President Nicolas Maduro said the system would boost revenue for metals including iron, steel and aluminum, while reducing costly commissions paid to intermediaries and traders.
The "sovereign marketing" plan was rolled out in conjunction with promises by Maduro of a broad campaign to crack down on corruption after the arrest of several officials over alleged kickbacks at a state-run company.
"It is the state that sets the price of these products that will be sold, it's not some mafia ... no individual is going to come here and tell us the value of a product that belongs to all Venezuelans," Industry Minister Ricardo Menendez said last week during the launch of the new system.
Better known as a major oil producer, Venezuela also exports metals including long and flat steel products, iron ore, and primary aluminum that are produced by state-run firms.
Though it traditionally sold those metals using the benchmark prices of the London Metals Exchange (LME) - the world's top market for non-ferrous metals options and contracts - it also offered discounts off the reference prices.
With the new mechanism, Venezuelan is now selling its metals well above the international price, according to mining industry workers, though it is not immediately evident how the companies are establishing prices.
The industry ministry did not respond to requests for clarification.
Menendez pointed to a recent shipment of hot-briquetted iron (HBI) that sold for $310.00 per tonne, compared with a previous shipment that sold for $268.50 per tonne, noting that this would save the country $1.26 million.

'NO IDEA WHAT IT'S DOING'

Metals traders have decried the effort as another obstacle to doing business in the country, where commodities transactions are already made complicated by strict currency controls and overstretched port infrastructure.
"The government has no idea what it's doing ... They put up so many obstacles that clients are losing faith in Venezuela," said one ferrous metals trader who works in Venezuela.
"This is crazy, it's never going to work," said a metals merchant based in the United States. "People are leaving Venezuelan minerals in the ports."
Venezuela's metals industry output has slumped due to lack of investment, swollen payrolls and outdated technology. The contribution of mining to Venezuela's economic growth has fallen by 25 percent over the last decade, official figures say.
Metals output never recovered from a slump during an electricity crisis in 2010. At the same time, production costs have soared to the point they usually exceed the price fetched on the export markets.
Sidor, the largest steelmaker in the Andes region, was nationalized by the late socialist leader Hugo Chavez in 2008. According to official figures, it spends $700 to produce a tonne of steel billet that sells for $150 on the LME.
Venezuela largely stopped exporting steel because of demand from the local construction sector, driven by a massive housing program created by Chavez.
At Venalum, which has Latin America's largest aluminum plant, producing a tonne of aluminum costs $3,215, according to official figures, even though the LME lists its price at around $1,850.
Production at Venalum has fallen to levels similar to those of 20 years ago, and it is currently using only 35 percent of its installed capacity. It is exporting only about a third of its output, or some 44,640 tonnes.
This is considerably less than its supply commitments of 60,000 tonnes per year to commodities giant Glencore and 18,000 tonnes per year to Hong Kong-based Noble Resources, part of Noble Group.
The price disparities are partly the result of Venezuela's exchange control system, which fix the bolivar currency at a rate of 6.3 per dollar, even as greenbacks fetch more than five times that on an illegal black market. (Writing by Brian Ellsworth; Editing by Daniel Wallis and David Gregorio)

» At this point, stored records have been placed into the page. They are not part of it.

(** The until event of [env.run]. *)
Lemma kernel_until (s : state) d : kernel s -> kernel (until_in d s).
Proof.
  intros K. unfold until_in. set (n := next_obj s).
  destruct (k_fresh _ K n) as [Hne Hnp]; [unfold n; lia|].
  eapply (kernel_grow s _ (fun _ => False) K); try done.
  - tauto.
  - eapply changes_last; [apply changes_hooked; unfold n; lia|].
    eapply changes_last; [apply changes_sched; left; unfold n; lia|].
    by apply changes_alloc.
  - cbn. fold n. intros a Ha. destruct (k_fresh _ K a) as [He' Hp']; [unfold n in *; lia|].
    rewrite !lookup_alter_None. by rewrite lookup_insert_ne by lia.
  - cbn. unfold heappush. rewrite fmap_app. apply NoDup_app.
    split; [apply (k_nodup _ K)|]. split; [|apply NoDup_singleton].
    intros e' He' Hp'%list_elem_of_singleton. cbn in Hp'. subst e'.
    apply (scheduled_old _ _ K) in He'. unfold n in He'. lia.
  - intros a Ha.
    apply (scheduled_sched n URGENT d (alloc KEvent [] Succeeded s) a) in Ha.
    destruct Ha as [Ha| ->]; [by left|]. right.
    exists KEvent, [CbStopSimulation]. unfold cls, cbs. cbn. fold n.
    rewrite !fmap_alter_same by (intros []; reflexivity).
    rewrite !lookup_alter_eq, !lookup_insert_eq. cbn. tauto.
  - intros q pr Hq. by left.
  - intros r' Hr. left. split; [done|tauto].
  - apply (k_waiting_nodup _ K).
  - apply (k_get _ K).
Qed.

Lemma kernel_terminal (seed : rng_state) : kernel (terminal seed).
Proof.
  split; cbn; try done.
  - apply NoDup_nil_2.
  - by intros x ?%elem_of_nil.
  - by intros r ?%elem_of_nil.
  - apply NoDup_nil_2.
Qed.

Lemma kernel_booted (seed : rng_state) : kernel (booted seed).
Proof. apply (kernel_until (spawned ArrivalsStart (terminal seed))), kernel_spawned, kernel_terminal. Qed.

(** What holds when the loop of [env.run] starts and is kept by every
    transition holds in every state the program reaches. *)
Theorem after_ind (P : state -> Prop) :
  (NUM_BERTHS cfg = 0 -> forall seed, P (fresh seed)) ->
  (NUM_BERTHS cfg <> 0 -> forall seed, P (spawned ArrivalsStart (terminal seed))) ->
  (NUM_BERTHS cfg <> 0 -> forall seed, P (booted seed)) ->
  (forall s s', kernel s -> P s -> transition cfg s s' -> P s') ->
  forall n seed, kernel (snd (after cfg n seed)) /\ P (snd (after cfg n seed)).
Proof.
  intros Hfresh Hspawn Hboot Hstep n seed. unfold after, bind.
  destruct (boot_cases seed) as [[Hnb ->] | [[Hnb ->] | [Hnb ->]]].
  - split; [apply kernel_fresh|by apply Hfresh].
  - split; [apply kernel_spawned, kernel_terminal|by apply Hspawn].
  - assert (forall s, kernel s -> P s ->
              kernel (snd (steps cfg n s)) /\ P (snd (steps cfg n s))) as Hsteps.
    { induction n as [|n IH]; intros s K HP; [done|].
      cbn [steps]. unfold bind.
      pose proof (step_transition cfg s K) as T.
      pose proof (kernel_transition s _ K T) as K'.
      pose proof (Hstep s _ K HP T) as HP'.
      destruct (step cfg s) as [[exc|[]] s']; [done|]. by apply IH. }
    apply Hsteps; [apply kernel_booted|by apply Hboot].
Qed.

Theorem kernel_after n seed : kernel (snd (after cfg n seed)).
Proof. by apply (after_ind (fun _ => True)). Qed.

End KernelInvariant.

(** Resolving the case distinctions inside the state a transition ends in. *)
Ltac leaves :=
  repeat first
    [ progress unfold arrivals_next, berthing, unloading
    | progress cbv zeta
    | match goal with
      | |- context [if ?c then _ else _] => destruct c eqn:?
      | |- context [match ?c with [] => _ | _ :: _ => _ end] => destruct c eqn:?
      end ].

(** The classes and values of the events after a step, from the updates
    the step made: a new event is none of the old ones, and the event
    whose value is set is the process that ran. *)
Ltac classes :=
  let b := fresh "b" in
  intros b; unfold cls; cbn;
  repeat first
    [ rewrite fmap_alter_same by (intros []; reflexivity)
    | rewrite lookup_insert; case_decide; [subst b; cbn; try done; try lia|] ];
  try done.

Ltac kept K :=
  let b := fresh "b" in
  let Hb := fresh "Hb" in
  let Hold := fresh "Hold" in
  intros b Hb; pose proof (old_cls _ _ _ K Hb) as Hold; cbn in Hold;
  split; [revert Hb|]; unfold cls, val; cbn;
  repeat first
    [ rewrite fmap_alter_same by (intros []; reflexivity)
    | rewrite lookup_alter; case_decide; [subst; first [congruence|lia]|]
    | rewrite lookup_insert; case_decide; [subst; first [congruence|lia]|] ];
  try done; try (intros; lia).

Ltac process_class K :=
  try match goal with
      | Hp : procs ?s !! ?p = Some _ |- _ => pose proof (k_proc_cls _ K _ _ Hp)
      end.

(** ** [users.remove(request)] *)

Lemma elem_of_remove_first (a r : nat) (l : list nat) :
  a ∈ remove_first r l -> a ∈ l.
Proof.
  induction l as [|y l IH]; cbn; [done|].
  destruct (decide _); rewrite ?elem_of_cons; tauto.
Qed.

Lemma elem_of_remove_first_ne (a r : nat) (l : list nat) :
  a ∈ l -> a <> r -> a ∈ remove_first r l.
Proof.
  induction l as [|y l IH]; cbn; [done|].
  destruct (decide _) as [->|Hne]; rewrite !elem_of_cons.
  - intros [->|Ha] Har; [done|done].
  - intros [->|Ha] Har; [by left|]. right. by apply IH.
Qed.

Lemma NoDup_remove_first (r : nat) (l : list nat) :
  NoDup l -> NoDup (remove_first r l).
Proof.
  induction l as [|y l IH]; cbn; [done|]. rewrite NoDup_cons. intros [Hy Hl].
  destruct (decide _); [done|]. apply NoDup_cons. split; [|by apply IH].
  by intros ?%elem_of_remove_first.
Qed.

Lemma remove_first_gone (r : nat) (l : list nat) :
  NoDup l -> r ∉ remove_first r l.
Proof.
  induction l as [|y l IH]; cbn; [by intros _ ?%elem_of_nil|].
  rewrite NoDup_cons. intros [Hy Hl].
  destruct (decide _) as [->|Hne]; [done|].
  rewrite elem_of_cons. intros [?|?]; [done|]. by apply IH.
Qed.

Lemma length_remove_first_S (r : nat) (l : list nat) :
  length l <= S (length (remove_first r l)).
Proof.
  induction l as [|y l IH]; cbn; [lia|]. destruct (decide _); cbn; lia.
Qed.

(** ** The berths are granted in the order of the requests *)

Section Fifo.
Context `{Random} (cfg : config).

Local Arguments granting : simpl never.
Local Arguments requested : simpl never.

(** Requests are numbered in the order in which they are made.  The wait
    queue is in that order, every request made after a waiting one waits
    as well, and a request that holds a berth has been granted. *)
Record fifo (s : state) : Prop := {
  fi_sorted : StronglySorted lt (queue (berths s));
  fi_later : forall a b, a ∈ queue (berths s) -> cls s b = Some KRequest -> a < b ->
             b ∈ queue (berths s);
  fi_users : forall r, r ∈ users (berths s) ->
             cls s r = Some KRequest /\ val s r = Some Succeeded
}.

(** A step that leaves the wait queue and the requests alone. *)
Lemma fifo_keep (s s' : state) :
  fifo s ->
  queue (berths s') = queue (berths s) ->
  (forall r, r ∈ users (berths s') -> r ∈ users (berths s)) ->
  (forall b, cls s' b = Some KRequest -> cls s b = Some KRequest) ->
  (forall b, cls s b = Some KRequest ->
     cls s' b = Some KRequest /\ val s' b = val s b) ->
  fifo s'.
Proof.
  intros [Hs Hl Hu] Hq Hsub Hnew Hold. split; rewrite ?Hq.
  - done.
  - intros a b Ha Hc. apply Hl; [done|by apply Hnew].
  - intros r Hr%Hsub. destruct (Hu r Hr) as [Hc Hv].
    destruct (Hold r Hc) as [Hc' Hv']. by rewrite Hv'.
Qed.

(** [_trigger_put] keeps the order: it grants the oldest request. *)
Lemma fifo_granting (s : state) :
  (forall h tl, queue (berths s) = h :: tl -> cls s h = Some KRequest) ->
  fifo s -> fifo (granting s).
Proof.
  intros Hhead [Hs Hl Hu]. unfold granting.
  destruct (queue (berths s)) as [|h tl] eqn:Hq; [by split; rewrite ?Hq|].
  destruct (_ <? _); [|by split; rewrite ?Hq].
  specialize (Hhead h tl eq_refl).
  apply StronglySorted_inv in Hs as [Hs Hh]. rewrite Forall_forall in Hh.
  split; cbn; rewrite ?Hq; cbn.
  - done.
  - intros a b Ha Hc Hab.
    assert (cls s b = Some KRequest) as Hc'.
    { revert Hc. unfold cls. cbn.
      by rewrite fmap_alter_same by (intros []; reflexivity). }
    assert (a ∈ h :: tl) as Ha' by (by right). specialize (Hl a b Ha' Hc' Hab).
    apply elem_of_cons in Hl as [->|Hl]; [|done].
    specialize (Hh a Ha). lia.
  - intros r. rewrite elem_of_app, list_elem_of_singleton. unfold cls, val. cbn.
    rewrite fmap_alter_same by (intros []; reflexivity).
    rewrite lookup_alter. case_decide as Hd.
    + subst r. intros _. split; [done|]. unfold cls in Hhead.
      by destruct (events s !! h).
    + intros [Hr|Hr]; [by apply Hu|done].
Qed.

Venezuela seeks 'fair price' for metals exports, traders wary


Share

August 27, 2013

Li Ka-Shing-Backed #Gold Investment vehicle #CEF comes out of the woodwork- Bloomberg

CEF Holdings Ltd., a venture between Li Ka-shing’s flagship company and Canadian Imperial Bank of Commerce, is looking to invest in gold mining companies after a slump in prices creates buying opportunities. 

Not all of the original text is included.